Dataset records below:

(** * libcerializer: the dynamic-message model and its binary codec

    A shallow embedding of the C sources [cerializer.c], [hashmap.c],
    [dynmessage.c] and [dynmessage_cerializer.c], and the properties the
    specification states about them.

    C data model.  The widths are those of an LP64 platform (Linux x86_64,
    one of the platforms the README lists): [char] 8, [short] 16, [int] 32,
    [long], [long long] and [size_t] 64 bits.  A value of an integer type is
    a [Z]; every conversion the C code performs implicitly is written out
    with [wrap] (conversion to an unsigned type) or [sext] (conversion to a
    signed type).  A byte ([unsigned char]) is a [Z] in [0, 256). *)

From Stdlib Require Import String Ascii.
From Stdlib Require Import ZArith List Bool Lia Permutation SpecFloat.
Import ListNotations.

Local Open Scope Z_scope.

(** ** C integer conversions *)

(** Conversion to the unsigned type of [w] bits. *)
Definition wrap (w x : Z) : Z := x mod 2 ^ w.

(** Conversion to the signed type of [w] bits (two's complement). *)
Definition sext (w x : Z) : Z := (x + 2 ^ (w - 1)) mod 2 ^ w - 2 ^ (w - 1).

(** Store into an [unsigned char]. *)
Definition uchar (x : Z) : Z := wrap 8 x.

(** [x << n] in the unsigned type of [w] bits. *)
Definition shl (w x n : Z) : Z := wrap w (Z.shiftl x n).

(** [buf[k]]; the callers below guard the length of [buf]. *)
Definition byte_at (buf : list Z) (k : nat) : Z := nth k buf 0.

(** ** cerializer.c: the primitive integer codec *)

Module Cerializer.

(** [packi16(buf, unsigned int i)]: the two bytes written at [buf]. *)
Definition packi16 (i : Z) : list Z :=
  [uchar (Z.shiftr i 8); uchar i].

(** [packi32(buf, unsigned long int i)]. *)
Definition packi32 (i : Z) : list Z :=
  [uchar (Z.shiftr i 24); uchar (Z.shiftr i 16);
   uchar (Z.shiftr i 8); uchar i].

(** [packi64(buf, unsigned long long int i)]. *)
Definition packi64 (i : Z) : list Z :=
  [uchar (Z.shiftr i 56); uchar (Z.shiftr i 48);
   uchar (Z.shiftr i 40); uchar (Z.shiftr i 32);
   uchar (Z.shiftr i 24); uchar (Z.shiftr i 16);
   uchar (Z.shiftr i 8); uchar i].

(** [unpacku16]: [((unsigned int)buf[0]<<8) | buf[1]]. *)
Definition unpacku16 (buf : list Z) : Z :=
  Z.lor (shl 32 (byte_at buf 0) 8) (byte_at buf 1).

(** [unpacki16]: the unsigned decode, then
    [if (i2 <= 0x7fffu) i = i2; else i = -1 - (unsigned int)(0xffffu - i2);]
    The subtraction is done in [unsigned int] and the result converted
    back to [int]. *)
Definition unpacki16 (buf : list Z) : Z :=
  let i2 := unpacku16 buf in
  if i2 <=? 0x7fff then sext 32 i2
  else sext 32 (wrap 32 (wrap 32 (-1) - wrap 32 (0xffff - i2))).

(** [unpacku32], in [unsigned long]. *)
Definition unpacku32 (buf : list Z) : Z :=
  Z.lor (Z.lor (Z.lor (shl 64 (byte_at buf 0) 24)
                      (shl 64 (byte_at buf 1) 16))
               (shl 64 (byte_at buf 2) 8))
        (byte_at buf 3).

(** [unpacki32]:
    [if (i2 <= 0x7fffffffu) i = i2; else i = -1 - (long int)(0xffffffffu - i2);] *)
Definition unpacki32 (buf : list Z) : Z :=
  let i2 := unpacku32 buf in
  if i2 <=? 0x7fffffff then sext 64 i2
  else sext 64 (-1 - sext 64 (wrap 64 (0xffffffff - i2))).

(** [unpacku64], in [unsigned long long]. *)
Definition unpacku64 (buf : list Z) : Z :=
  Z.lor (Z.lor (Z.lor (Z.lor (Z.lor (Z.lor (Z.lor
    (shl 64 (byte_at buf 0) 56)
    (shl 64 (byte_at buf 1) 48))
    (shl 64 (byte_at buf 2) 40))
    (shl 64 (byte_at buf 3) 32))
    (shl 64 (byte_at buf 4) 24))
    (shl 64 (byte_at buf 5) 16))
    (shl 64 (byte_at buf 6) 8))
    (byte_at buf 7).
(** * The chat proxy route handler [POST] of [src/app/api/route.js]

    A shallow embedding of the single request handler of the repository:
    configuration check, request parsing, presence validation, the call to
    the generative-text service and the mapping of caught exceptions to
    HTTP status codes.

    What the handler cannot decide by itself is taken from outside:
    - the host engine's string builtins and error wording ([JsEngine]);
    - the process environment, the outcome of [request.json()] and the
      behaviour of the upstream SDK ([world]). *)

From Stdlib Require Import Bool List Ascii String ZArith.
From Stdlib Require Import Floats.SpecFloat.
Import ListNotations.

Set Warnings "-register-all".

Local Open Scope string_scope.
Local Open Scope Z_scope.

(** ** JavaScript strings

    A JavaScript string is represented by the bytes of its UTF-8 encoding.
    Every search string the handler uses is plain ASCII, and an ASCII byte
    never occurs inside a multi-byte sequence, so substring search over the
    bytes agrees with [String.prototype.includes] over code units; and a
    string is empty exactly when its encoding is. *)

(** [startsWith s t]: [t] is a prefix of [s]. *)
Fixpoint startsWith (s t : string) {struct t} : bool :=
  match t with
  | EmptyString => true
  | String b t' =>
      match s with
      | EmptyString => false
      | String a s' => Ascii.eqb a b && startsWith s' t'
      end
  end.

End of Dataset records.

= Problem details =
The string to find is "Require"; copy every line of the listing that has it.

= Task answer =
From Stdlib Require Import String Ascii.
From Stdlib Require Import ZArith List Bool Lia Permutation SpecFloat.
From Stdlib Require Import Bool List Ascii String ZArith.
From Stdlib Require Import Floats.SpecFloat.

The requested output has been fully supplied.